This is our 26th annual report on what’s going on in the legal profession, not only in the United States, but also in other parts of the world. Like all of our previous reports, it is based on information we compile throughout the year from many sources — not only from clients but also from many firms, general counsel and other leaders in the profession.
As always, some of our findings are widely recognized and previously noted by us, but we report them here because they continue to affect the profession. Other of our findings have not yet been widely recognized but we feel they are, or will become, significant. The resulting picture is a montage of a profession that will continue to change, not just in 2015, but for years to come.
This is the total picture, but it will vary by firm depending on size, client base, nature of practice and geographic focus.
Intellectual Property. Trademarks and patent prosecution have become Red Hot due to the rise of social media and the increase in branding. Patent litigation continues to be Red Hot due to the U.S. Congress’ failure to address patent reform and patent trolls’ continued licensing and suits.
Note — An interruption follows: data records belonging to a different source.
(** The stages of a [transform] that returns. *)
Lemma transform_inv enc d X Y :
  encoder_dict_ enc = Some d -> transform enc X = Ok Y ->
  exists X1 blocks names M X2,
    transform_loop (handle_missing enc) d (variables_ enc) X [] = Ok (X1, blocks) /\
    _get_new_features_name d (variables_ enc) = Ok names /\
    np_hstack blocks = Ok M /\
    df_loc_set X1 names M = Ok X2 /\
    df_drop X2 (variables_ enc) = Ok Y.
Proof.
  intros Hd. unfold transform, check_is_fitted. rewrite Hd, bind_Ok.
  destruct (if decide (handle_missing enc = error)
            then _check_contains_na X (variables_ enc) else Ok ()); [|done].
  rewrite bind_Ok.
  destruct (transform_loop _ d _ X []) as [[X1 blocks]|] eqn:Hloop; [|done].
  rewrite bind_Ok.
  destruct (_get_new_features_name d _) as [names|] eqn:Hnames; [|done].
  rewrite bind_Ok.
  destruct (np_hstack blocks) as [M|] eqn:HM; [|done]. rewrite bind_Ok.
  destruct (df_loc_set X1 names M) as [X2|] eqn:Hset; [|done]. rewrite bind_Ok.
  intros HY. by exists X1, blocks, names, M, X2.
Qed.

Lemma transform_blocks enc d X Y :
  encoder_dict_ enc = Some d -> transform enc X = Ok Y ->
  exists X1 blocks,
    transform_loop (handle_missing enc) d (variables_ enc) X [] = Ok (X1, blocks) /\
    imputed_frame (variables_ enc) X X1 /\
    (handle_missing enc <> impute -> X1 = X) /\
    Forall2 (is_block (handle_missing enc) d X) (variables_ enc) blocks.
Proof.
  intros Hd HY.
  destruct (transform_inv enc d X Y Hd HY) as (X1 & blocks & _ & _ & _ & Hloop & _).
  exists X1, blocks. split; [done|].
  destruct (transform_loop_spec _ _ (variables_ enc) X _ _ _ _ _ Hloop)
    as (HF & Heq & new & -> & Hnew); auto using imputed_frame_refl.
Qed.

(** *** The [error] policy *)

Lemma df_get_is_Ok (X : DataFrame) var :
  var ∈ columns X -> exists c, df_get X var = Ok c.
Proof.
  induction X as [|[n c] X IH]; simpl.
  { by intros ?%elem_of_nil. }
  destruct (decide (n = var)); [by eauto|].
  intros [?|?]%elem_of_cons; [done|]. by apply IH.
Qed.

Lemma mapM_df_get (X : DataFrame) vars :
  (forall var, var ∈ vars -> var ∈ columns X) ->
  exists cols, mapM (df_get X) vars = Ok cols /\
    forall var c, var ∈ vars -> df_get X var = Ok c -> c ∈ cols.
Proof.
  induction vars as [|v rest IH]; intros Hsub.
  { exists []. split; [done|]. by intros ?? ?%elem_of_nil. }
  destruct (df_get_is_Ok X v) as (c & Hc); [apply Hsub; by left|].
  destruct IH as (cols & Hcols & Hin); [intros; apply Hsub; by right|].
  exists (c :: cols). split.
  - simpl. by rewrite Hc, bind_Ok, Hcols, bind_Ok.
  - intros var c' [->|?]%elem_of_cons Hget.
    + assert (c' = c) as -> by congruence. by left.
    + right. by eapply Hin.
Qed.

Lemma check_contains_na_raises (X : DataFrame) vars :
  (forall var, var ∈ vars -> var ∈ columns X) ->
  (exists var c, var ∈ vars /\ df_get X var = Ok c /\ column_has_na c = true) ->
  _check_contains_na X vars = Raise ValueError.
Proof.
  intros Hsub (var & c & Hvar & Hget & Hna).
  destruct (mapM_df_get X vars Hsub) as (cols & Hcols & Hin).
  unfold _check_contains_na. rewrite Hcols, bind_Ok.
  assert (existsb column_has_na cols = true) as ->; [|done].
  apply existsb_exists. exists c. split; [|done].
  apply list_elem_of_In. by eapply Hin.
Qed.

Lemma fit_preserves `{ValueSort} enc X enc' :
  fit enc X = Ok enc' ->
  handle_missing enc' = handle_missing enc /\
  variables_ enc' = variables_ enc /\
  top_categories enc' = top_categories enc /\
  is_Some (encoder_dict_ enc').
Proof.
  unfold fit. intros Hfit.
  destruct (match handle_missing enc with
            | error => _ | impute => _ | ignore => _ end) as [d|]; [|done].
  injection Hfit as <-. simpl. eauto.
Qed.

(** C6. Under [handle_missing = 'error'], if a selected column of [X] has a
    missing entry then [fit] on [X] raises the data-validation error, and so
    does [transform] on [X] by an encoder fitted on any other frame (one
    whose selected columns had no missing entry); neither returns a result. *)
Theorem error_policy_rejects_missing `{ValueSort} enc X :
  handle_missing enc = error ->
  (forall var, var ∈ variables_ enc -> var ∈ columns X) ->
  (exists var c, var ∈ variables_ enc /\ df_get X var = Ok c /\
                 column_has_na c = true) ->
  fit enc X = Raise ValueError /\
  forall X0 enc', fit enc X0 = Ok enc' -> transform enc' X = Raise ValueError.
Proof.
  intros Hhm Hsub Hna.
  pose proof (check_contains_na_raises X (variables_ enc) Hsub Hna) as Hcheck.
  split.
  - unfold fit. by rewrite Hhm, Hcheck.
  - intros X0 enc' Hfit.
    destruct (fit_preserves enc X0 enc' Hfit) as (Hhm' & Hvars & _ & d & Hd).
    unfold transform, check_is_fitted.
    rewrite Hd, bind_Ok, Hhm', Hhm, Hvars.
    rewrite decide_True by done. by rewrite Hcheck.
Qed.

Lemma error_policy_rejects_missing_witness :
  fit (H := first_seen_sort) TestData.enc_error TestData.df_na
    = Raise ValueError /\
  forall X0 enc', fit (H := first_seen_sort) TestData.enc_error X0 = Ok enc' ->
    transform enc' TestData.df_na = Raise ValueError.
Proof.
  apply (error_policy_rejects_missing (H := first_seen_sort)
           TestData.enc_error TestData.df_na).
  - reflexivity.
  - intros var Hvar. apply list_elem_of_singleton in Hvar as ->.
    simpl. set_solver.
  - eexists "var_A"%string, _. split; [set_solver|]. split; reflexivity.
Defined.

(** *** The constructors *)

Lemma discretiser_init_non_int bins super_init checked_variables :
  isinstance_int bins = false ->
  Discretiser.init bins super_init checked_variables = Raise ValueError.
Proof. unfold Discretiser.init. by intros ->. Qed.

Lemma discretiser_init_int bins variables :
  isinstance_int bins = true ->
  Discretiser.init bins (Ok ()) (Ok variables)
  = Ok (Discretiser.Params bins variables).
Proof. unfold Discretiser.init. by intros ->. Qed.

Lemma encoder_init_bad_policy top hm super_init :
  is_missing_policy hm = false -> init top hm super_init = Raise ValueError.
Proof. unfold init. intros ->. by destruct (_ && _). Qed.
However, the most litigious troll in 2013, Acacia Research Corporation, lost a major case in July that was one of the first to apply new Supreme Court guidance about when ideas are too “abstract” to be patented.
Federal False Claims. According to one expert who has handled whistleblower cases for many years, “There has been an explosion and the number of cases grows every year. There is not an industry that has not been affected.”
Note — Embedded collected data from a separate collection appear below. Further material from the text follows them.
(** X1. parseImport returns a syntax error exactly for an argument that is
    empty or starts with a colon. When it returns no error the import path
    is not empty, holds no colon and is the argument up to its first colon,
    and the directory is empty or absolute; with any error the directory
    is empty. *)
Theorem parseImport_outcomes w s :
  let '(importPath, dir, err) := parseImport w s in
  ((exists e, err = Some e /\ is_syntaxErr e = true) <->
     (s = "" \/ exists rest, s = String ":"%char rest)) /\
  (err = None ->
     importPath <> "" /\ has_colon importPath = false /\
     (s = importPath \/ exists d, s = importPath +:+ ":" +:+ d) /\
     (dir = "" \/ IsAbs dir = true)) /\
  (err <> None -> dir = "").
Proof.
  unfold parseImport.
  pose proof (split_colon_empty s) as Hempty.
  pose proof (split_colon_join s) as Hjoin.
  pose proof (split_colon_no_colon s) as Hcolon.
  destruct (split_colon s) as [first second]. simpl in *.
  destruct (String.eqb first "") eqn:Hfirst.
  { apply String.eqb_eq in Hfirst. repeat split; try done.
    - intros _. by apply Hempty.
    - intros _. eauto. }
  apply String.eqb_neq in Hfirst.
  assert (~ (s = "" \/ exists rest, s = String ":"%char rest)) as Hns
    by (intros H; by apply Hfirst, Hempty).
  assert (s = first \/ exists d, s = first +:+ ":" +:+ d) as Hs
    by (destruct second; eauto).
  destruct second as [d|]; [|repeat split; try done; auto; by intros (e & [=] & _)].
  destruct (nonempty d); [|repeat split; try done; auto; by intros (e & [=] & _)].
  destruct (osStat w d) as [e|].
  { repeat split; try done. by intros (e' & [= <-] & He). }
  destruct (filepathAbs w d) as [p|e].
  - repeat split; try done; auto. by intros (e' & [=] & _).
  - repeat split; try done. by intros (e' & [= <-] & He).
Qed.

(** ** createWorkspace *)


(** ** checkError *)

(** X3. Only the first error that is not nil counts, whatever follows it
    in the list: a fatal call exits with status 2 for a syntax error and 1
    for any other error; a call that is not fatal prints the error (with
    the usage text for a syntax error), sets the exit code to 3 unless the
    error is a syntax error, and returns true; without an error checkError
    returns false and changes nothing. *)
Theorem checkError_first_error fatal errs st :
  checkError fatal errs st =
  match first_error errs with
  | None => Ret (false, st)
  | Some e =>
      if fatal then Exit (if is_syntaxErr e then 2 else 1)%Z
      else if is_syntaxErr e then Ret (true, eprint usage (eprint (reported e) st))
      else Ret (true, set_exitCode 3 (eprint (reported e) st))
  end.
Proof.
  induction errs as [|[e|] errs IH]; simpl; [done| |exact IH].
  destruct e; by destruct fatal.
Qed.

(** ** findPkg *)

Lemma import_found_inv w path srcDir newImportPath :
  exists pkg err,
    import_found w path srcDir newImportPath = Ret (Some pkg, err) /\
    (newImportPath <> "" -> ImportPath pkg = newImportPath) /\
    (forall e, err = Some e -> is_fmtErr e = true) /\
    (err = None <-> snd (buildImport w path srcDir) = None) /\
    Dir pkg = Dir (fst (buildImport w path srcDir)).
Proof.
  unfold import_found. destruct (buildImport w path srcDir) as [pkg err]. simpl.
  assert (forall pkg', (newImportPath <> "" ->
            ImportPath (if nonempty newImportPath
                        then set_ImportPath newImportPath pkg' else pkg') = newImportPath))
    as Hip.
  { intros pkg' Hn. unfold nonempty. apply String.eqb_neq in Hn. by rewrite Hn. }
  assert (Dir (if nonempty newImportPath then set_ImportPath newImportPath pkg else pkg)
          = Dir pkg) as Hdir by (by destruct (nonempty newImportPath)).
  destruct err as [e|]; eexists _, _; (split; [reflexivity|]); repeat split; auto; try done.
  by intros e' [= <-].
Qed.

(** X4. A package returned by findPkg under a new import path has that
    import path, whether go/build found the package or not. *)
Theorem findPkg_new_import_path w path newImportPath pkg err :
  findPkg w path newImportPath = Ret (Some pkg, err) ->
  newImportPath <> "" ->
  ImportPath pkg = newImportPath.
Proof.
  intros H Hn. unfold findPkg in H. run_inv H.
  assert (forall p s, import_found w p s newImportPath = Ret (Some pkg, err) ->
            ImportPath pkg = newImportPath) as Hfound.
  { intros p s Hi. destruct (import_found_inv w p s newImportPath)
      as (pkg' & err' & Heq & Hip & _).
    rewrite Heq in Hi. injection Hi as <- _. by apply Hip. }
  destruct a; [|by eapply Hfound].
  destruct (negb (IsAbs path)); [|by eapply Hfound].
  destruct (filepathAbs w path); [by eapply Hfound|discriminate].
Qed.

Lemma findPkg_new_import_path_witness :
  ImportPath (set_ImportPath "any string"
                (fst (Examples.lookup ["fmt"] "." "/go/src/A/sub"))) = "any string".
Proof.
  apply (findPkg_new_import_path Examples.acyclic "/go/src/A/sub" "any string" _ None).
  - reflexivity.
  - discriminate.
Defined.

(** X5. findPkg panics on the empty path, indexing its first byte. On any
    other path it returns; its error, if any, is a fmtErr; without an error
    it returns a package; and it returns no package only for a local import
    path whose absolute path cannot be determined. *)
Theorem findPkg_outcomes w path newImportPath :
  (path = "" -> findPkg w path newImportPath = Panic "index out of range") /\
  (path <> "" ->
   exists opkg err,
     findPkg w path newImportPath = Ret (opkg, err) /\
     (err = None -> exists pkg, opkg = Some pkg) /\
     (forall e, err = Some e -> is_fmtErr e = true) /\
     (opkg = None ->
        IsLocalImport path = true /\ exists e, filepathAbs w path = inr e)).
Proof.
  split; [by intros ->|]. intros Hp. unfold findPkg.
  assert (forall p s, exists opkg err,
            import_found w p s newImportPath = Ret (opkg, err) /\
            (err = None -> exists pkg, opkg = Some pkg) /\
            (forall e, err = Some e -> is_fmtErr e = true) /\
            (opkg = None ->
               IsLocalImport path = true /\ exists e, filepathAbs w path = inr e))
    as Hfound.
  { intros p s. destruct (import_found_inv w p s newImportPath)
      as (pkg & err & Heq & _ & Hfmt & _).
    exists (Some pkg), err. repeat split; eauto; discriminate. }
  destruct (IsLocalImport path) eqn:Hl; simpl.
  - assert (IsAbs path = false) as ->.
    { destruct path as [|c rest]; [done|]. simpl.
      destruct (Ascii.eqb c "/"%char) eqn:Hc; [|done].
      apply Ascii.eqb_eq in Hc. subst. discriminate Hl. }
    simpl. destruct (filepathAbs w path) as [p|e] eqn:Habs; [apply Hfound|].
    eexists _, _. split; [reflexivity|]. repeat split; eauto; try done.
    by intros e' [= <-].
  - destruct path as [|c rest]; [done|]. simpl.
    destruct (Ascii.eqb c "/"%char); simpl; apply Hfound.
Qed.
Labor & Employment. President Obama’s August executive order regarding contractors and subcontractors who receive more than $500,000 in federal money will further fuel an area, internationally as well as nationally, that was already Hot due to union campaigns and wage-and-hour class-action suits.
Technology. Will become Red Red Hot if patent reform finally occurs next year.
Anti-corruption. Larger U.S. firms continue to increase enforcement of the Foreign Corrupt Practices Act, leading to more prosecutions. The U.K., China, Brazil and Canada have all enacted anti-bribery laws in the past few years and are now increasing investigations.
Litigation. Most bet-the-company cases are still going to big firms, but many of the other cases are going to midsize and boutique firms. Much of the work is still performed on an hourly fee basis, although there appear to be more contingency arrangements.
Inversion. This will continue to be Hot unless the Administration and Congress agree on significant changes in corporate tax laws.
Environmental. On the companies’ side, fracking continues to be a major issue. Tom Wolf, the governor-elect of Pennsylvania, wants impact fees levied. On the landowners’ side, lease negotiations continue to be active.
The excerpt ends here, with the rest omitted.